Well, in a certain way, most of our results were in line with what we already know from these very specialized center publications. The difference is that we’ve had a huge number of patients, we have more than a thousand patients. And what we found was in a similar fashion way about the positivity rates, we found that the positivity PET imaging was correlated with the Gleason score, the higher the Gleason scores, of course, the higher the chance of the patient to present a PSMA positive scan. The PSA at the bedtime was also correlated to the positivity of the scan. The higher the PSA, the higher is the chance to have a PSMA positive. The PSA doubling time, the shorter the PSA doubling time is the higher chance to have a PSMA scan positive. And what we found that was really interesting and this is somehow new is that patients that were treated primarily with radiotherapy also had more chances to have a PSMA positive scan.

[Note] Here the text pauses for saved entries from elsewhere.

Lemma upstream_step_inv u u' : upstream_step u u' -> upstream_inv u -> upstream_inv u'.
Proof.
  intros Hs Hi. destruct Hs as [u err|u a b E|u a b n d fired E Hf|u a b n d err E|u a b n d E|u a b n d c err E|u a b n d c E|u a b n d c u' l E Es|u a b n d old E|u a b E|u|u a b E];
    try (destruct (the_loop u _ _ _ Hi E) as (-> & -> & Er)).
  - unfold reconnect_check. destruct (_ && _); [|done]. apply others_move; [|done]. by intros [?|?]%elem_of_cons.
  - apply start_upstream_inv, others_move; [|done]. rewrite E. apply elem_of_removed.
  - apply (loop_moves u (Sleeping n d)); try done; by destruct fired.
  - unfold after_error. apply (loop_moves u (Dialing n d)); try done; destruct (is_reauth err); [done|by intros ->|done|done].
  - destruct Hi as [Hl [Hm1 Hm2] Hlive Hf Hd Hc]. cbn in E. rewrite E in *. split; cbn.
    + rewrite Er. eauto.
    + split; [lia|]. intros c. rewrite elem_of_union, elem_of_singleton. intros [->|Hin%Hm2]; lia.
    + intros c. rewrite elem_of_union, elem_of_singleton. intros [->|Hin]; [right; eexists; split; [by left|done]|].
      destruct (Hlive c Hin) as [?|(l & ->%list_elem_of_singleton & [=])]. by left.
    + intros l c ->%list_elem_of_singleton [= <-]. lia.
    + intros l ->%list_elem_of_singleton. apply (Hd (Dialing n d)). by left.
    + done.
  - unfold after_error. apply (loop_moves u (Listing n d c)); try done.
    + destruct (is_reauth err); [done|by intros ->].
    + cbn. set_solver.
    + by destruct (is_reauth err).
    + cbn. intros c' [= ->]. right. set_solver.
  - apply (loop_moves u (Listing n d c)); try done. auto.
  - unfold swapReconnectConn in Es. destruct (ctx_done u) eqn:Ed; injection Es as <- <-.
    + apply (loop_moves u (Swapping n d c)); try done; cbn; [set_solver|]. intros c' [= ->]. right. set_solver.
    + destruct Hi as [Hl [Hm1 Hm2] Hlive Hf Hd Hc]. cbn in E. rewrite E in *.
      destruct (Hf (Swapping n d c) c) as [Hne Hlt]; [by left|done|]. split; cbn.
      * rewrite Er. eauto.
      * auto.
      * intros c' Hin. destruct (Hlive c' Hin) as [[-> _]|(l & ->%list_elem_of_singleton & [= ->])].
        -- right. eexists. split; [by left|done].
        -- left. split; [done|]. destruct (closed u); [|done]. rewrite Hc in Ed by auto. done.
      * intros l c' ->%list_elem_of_singleton [= <-]. done.
      * intros l ->%list_elem_of_singleton. apply (Hd (Swapping n d c)). by left.
      * intros Hcl. rewrite (Hc Hcl) in Ed. done.
  - apply (loop_moves u (ClosingOld n d old)); try done; cbn; [set_solver|]. intros c' [= ->]. right. set_solver.
  - destruct Hi as [Hl Hm Hlive Hf Hd Hc]. cbn in E. rewrite E in *. split; cbn; try done.
    + intros c Hin. destruct (Hlive c Hin) as [?|(l & ->%list_elem_of_singleton & [=])]. by left.
    + intros l c Hin. by apply elem_of_nil in Hin.
    + intros l Hin. by apply elem_of_nil in Hin.
  - destruct Hi as [Hl Hm Hlive Hf Hd Hc]. by split.
  - assert (ctx_done u = true) as Hdone by (apply (u_closed u Hi); right; rewrite E; auto).
    apply (others_move _ (a ++ b)) in Hi; [|rewrite E; apply elem_of_removed].
    destruct Hi as [Hl [Hm1 Hm2] Hlive Hf Hd Hc]. split; cbn in *; try done.
    + split; [done|]. set_solver.
    + intros c Hin. apply elem_of_difference in Hin as [Hin Hne]. destruct (Hlive c Hin) as [[-> _]|?]; [set_solver|by right].
Qed.

(** C25: however failing calls, the loop and a shutdown interleave: at most one reconnect loop
    runs for an upstream; its delays are 1, 2, 4, ..., 64 seconds and then 64 for ever; every
    open connection is the upstream's current one or is held by the loop, which closes it or
    installs it; and once a shutdown has closed the connection and the loop has returned, no
    connection of the upstream is open, and none is ever opened into it again. *)
Theorem reconnect_safe u : rtc upstream_step initial_upstream u ->
  (List.length (loops u) <= 1)%nat /\
  (forall n d, Sleeping n d ∈ loops u -> d = backoff_after n /\ second <= d <= 64 * second) /\
  (forall c, c ∈ live u -> c = conn u \/ exists l, l ∈ loops u /\ owned l = Some c) /\
  (closed u = true -> loops u = [] -> live u = ∅).
Proof.
  intros Hr. assert (upstream_inv u) as [Hl Hm Hlive Hf Hd Hc].
  { by apply (rtc_preserves upstream_step upstream_inv initial_upstream); [apply upstream_step_inv|apply initial_upstream_inv|]. }
  split_and!.
  - destruct (reconnecting u); [destruct Hl as [l ->]|rewrite Hl]; simpl; lia.
  - intros n d Hin. specialize (Hd _ Hin). cbn in Hd. subst d. split; [done|]. apply backoff_bound.
  - intros c Hin. destruct (Hlive c Hin) as [[-> _]|?]; auto.
  - intros Hcl Hloops. apply set_eq. intros c. split; [|by intros ?%elem_of_empty]. intros Hin.
    destruct (Hlive c Hin) as [[_ ?]|(l & Hl' & _)]; [congruence|]. rewrite Hloops in Hl'. by apply elem_of_nil in Hl'.
Qed.

(** A call fails, the loop dials twice, and the upstream is shut down before the swap. *)
Lemma reconnect_safe_witness :
  exists u, rtc upstream_step initial_upstream u /\ closed u = true /\ loops u = [] /\ live u = ∅.
Proof.
  eexists. assert (rtc upstream_step initial_upstream
    {| conn := 0; live := ({[1%nat]} ∪ {[0%nat]}) ∖ {[0%nat]} ∖ {[1%nat]}; made := 2; ctx_done := true; reconnecting := false;
       loops := []; others := []; closed := true |}) as Hr.
  { eapply rtc_l; [apply (UFailed _ (Some (Wrapped "call" [ConnError (OtherError "EOF")])))|].
    eapply rtc_l; [apply (UStart _ [] []); reflexivity|].
    eapply rtc_l; [eapply (UWake _ [] [] 0 _ true); [reflexivity|done]|].
    eapply rtc_l; [eapply (UDialFails _ [] [] 0 _ (OtherError "refused")); reflexivity|].
    eapply rtc_l; [eapply (UWake _ [] [] 1 _ true); [reflexivity|done]|].
    eapply rtc_l; [eapply (UDials _ [] []); reflexivity|].
    eapply rtc_l; [eapply (ULists _ [] []); reflexivity|].
    eapply rtc_l; [apply UShutdown|].
    eapply rtc_l; [eapply (UClose _ [] []); reflexivity|].
    eapply rtc_l; [eapply (USwap _ [] []); reflexivity|].
    eapply rtc_l; [eapply (UReturn _ [] []); reflexivity|]. apply rtc_refl. }
  split; [exact Hr|]. split; [reflexivity|]. split; [reflexivity|]. by apply (reconnect_safe _ Hr).
Defined.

So this is the already somehow known results that we, we evaluated. What we also evaluated that was really interesting is that before the patients was submitted to pet scan, we had submitted the clinician’s questionnaire about the planning to treat these patients and after the PSMA, we submitted the same questionnaire and we found that more than 65% of the patients would have their treatment change based on their PET results. And the most important finding in my opinion is that, we had no statistically difference between countries and continents. We analyzed by this income from the countries and also by continents, and there was no difference in the results between the patients from Italy, from Europe and the patients in more developing countries.
What were some of the advantages and challenges of this study being an international collaboration?

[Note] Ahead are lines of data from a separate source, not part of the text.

(** [entryLocked] only adds a free lock that nobody uses yet: what stays of the invariant. *)
Record inv_but (name : string) (s : state) : Prop := {
  b_entry : forall n nl, locks (table s) !! n = Some nl ->
    (nl < next (table s))%nat /\ refs (get_lock (table s) nl) = count (uses n nl) (threads s) /\
    (n <> name -> 0 < count (uses n nl) (threads s)) /\
    count (holds n nl) (threads s) = b2z (held (get_lock (table s) nl));
  b_user : forall t n nl, t ∈ threads s -> uses n nl t = true -> locks (table s) !! n = Some nl;
  b_inj : forall n1 n2 nl, locks (table s) !! n1 = Some nl -> locks (table s) !! n2 = Some nl -> n1 = n2
}.

Lemma entry_inv l ts name l' nl : inv {| table := l; threads := ts |} -> entryLocked l name = (l', nl) ->
  inv_but name {| table := l'; threads := ts |} /\ locks l' !! name = Some nl /\ (held (get_lock l' nl) = true -> l' = l).
Proof.
  intros [He Hu Hi] E. unfold entryLocked in E. destruct (locks l !! name) as [i|] eqn:El; injection E as <- <-.
  - split; [|done]. split; cbn in *; [|done|done]. intros n nl Hn. destruct (He n nl Hn) as (?&?&?&?). done.
  - cbn in *. assert (forall n, locks l !! n <> Some (next l)) as Hfresh.
    { intros n Hn. destruct (He n _ Hn) as (? & _). lia. }
    assert (forall t, t ∈ ts -> forall n, uses n (next l) t = false) as Hnouse.
    { intros t Hin n. destruct (uses n (next l) t) eqn:Et; [|done]. apply (Hu t) in Et; [|done]. by apply Hfresh in Et. }
    split; [split; cbn|split].
    + intros n i. rewrite lookup_insert_Some. intros [[<- <-]|[Hne Hn]].
      * unfold get_lock. cbn. rewrite lookup_insert_eq. cbn.
        rewrite (count_zero (uses name (next l))), (count_zero (holds name (next l))); [split_and!; [lia|done|done|done]| |].
        -- intros t Hin. destruct (holds name (next l) t) eqn:Et; [|done]. apply holds_uses in Et. by rewrite Hnouse in Et.
        -- intros t Hin. by apply Hnouse.
      * destruct (He n i Hn) as (H1 & H2 & H3 & H4).
        assert (get_lock {| locks := <[name := next l]> (locks l); heap := <[next l := {| held := false; refs := 0 |}]> (heap l); next := S (next l) |} i
          = get_lock l i) as ->; [|split_and!; [lia|done|done|done]].
        unfold get_lock. cbn. rewrite lookup_insert_ne; [done|lia].
    + intros t n i Hin Ht. apply (Hu t) in Ht as Hl; [|done]. rewrite lookup_insert_ne; [done|]. intros <-. by rewrite El in Hl.
    + intros n1 n2 i. rewrite !lookup_insert_Some. intros [[<- <-]|[H1 Hn1]] [[<- H]|[H2 Hn2]]; [done|by apply Hfresh in Hn2| |by eapply Hi].
      subst i. by apply Hfresh in Hn1.
    + by rewrite lookup_insert_eq.
    + unfold get_lock. cbn. by rewrite lookup_insert_eq.
Qed.

(** The goroutine that looked the entry up becomes its user. *)
Lemma inv_join l a b t' name nl x :
  inv_but name {| table := l; threads := a ++ Idle :: b |} -> locks l !! name = Some nl ->
  (forall n i, uses n i t' = true <-> n = name /\ i = nl) ->
  refs x = refs (get_lock l nl) + 1 ->
  b2z (held x) = b2z (held (get_lock l nl)) + b2z (holds name nl t') ->
  inv {| table := set_lock l nl x; threads := a ++ t' :: b |}.
Proof.
  intros [He Hu Hi] Hl Ht' Hrefs Hheld. cbn in *. split; cbn.
  - intros n i Hn. destruct (He n i Hn) as (H1 & H2 & H3 & H4). split; [done|].
    rewrite count_middle in H2, H3, H4. rewrite !count_middle. simpl in H2, H3, H4. rewrite Z.add_0_r in H2, H3, H4.
    destruct (decide (i = nl)) as [->|Hne].
    + assert (n = name) as -> by by eapply Hi. rewrite get_set_eq, (proj2 (Ht' name nl)) by done.
      pose proof (count_nonneg (uses name nl) (a ++ b)). simpl. split_and!; lia.
    + rewrite get_set_ne by done. destruct (uses n i t') eqn:E1; [apply Ht' in E1 as [_ ?]; done|].
      assert (holds n i t' = false) as -> by by destruct t'. simpl. rewrite !Z.add_0_r. split_and!; [done| |done].
      destruct (decide (n = name)) as [->|]; [congruence|auto].
  - intros u n i Hin Huu. apply elem_of_app in Hin as [Hin|Hin]; [apply (Hu u); [apply elem_of_app; by left|done]|].
    apply elem_of_cons in Hin as [->|Hin]; [apply Ht' in Huu as [-> ->]; done|].
    apply (Hu u); [apply elem_of_app; right; by right|done].
  - done.
Qed.

Lemma uses_iff name nl n i : String.eqb name n && Nat.eqb nl i = true <-> n = name /\ i = nl.
Proof. rewrite andb_true_iff, String.eqb_eq, Nat.eqb_eq. intuition. Qed.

Well, it, the advantages and the challenges that we have was, of course, to combine all these data. We had three in-person meeting and more than 1000 emails review, all the scans was not easy. So, we had to receive this data here in Curitiba. This was a big challenge. And of course we have to being in contact with all the centers to check the CRFs and this was a big challenge also, and we had no support like big companies, big pharmas to support us. So this was mainly done by ourselves. This was a great challenge, but the advantage is, of course, that we have very good number of patients in very different countries, in different centers and these things is, in my opinion, the best way to see how this high level technology works in a more day by day scenario, in different scenarios, different, different cultures and countries.
Any closing thoughts?
I just need, of course, to acknowledge everybody that really supported us on that. I could not be more thankful from EIA, from the support to bring all us together and all those countries with all those teams, it’s not only the nuclear medicine department, the PET centers that were involved, we need the involvement of urology, pathology, with the involvement of oncology. So this was a big, big effort of a lot of people and I’m really grateful for this collaboration that we could work.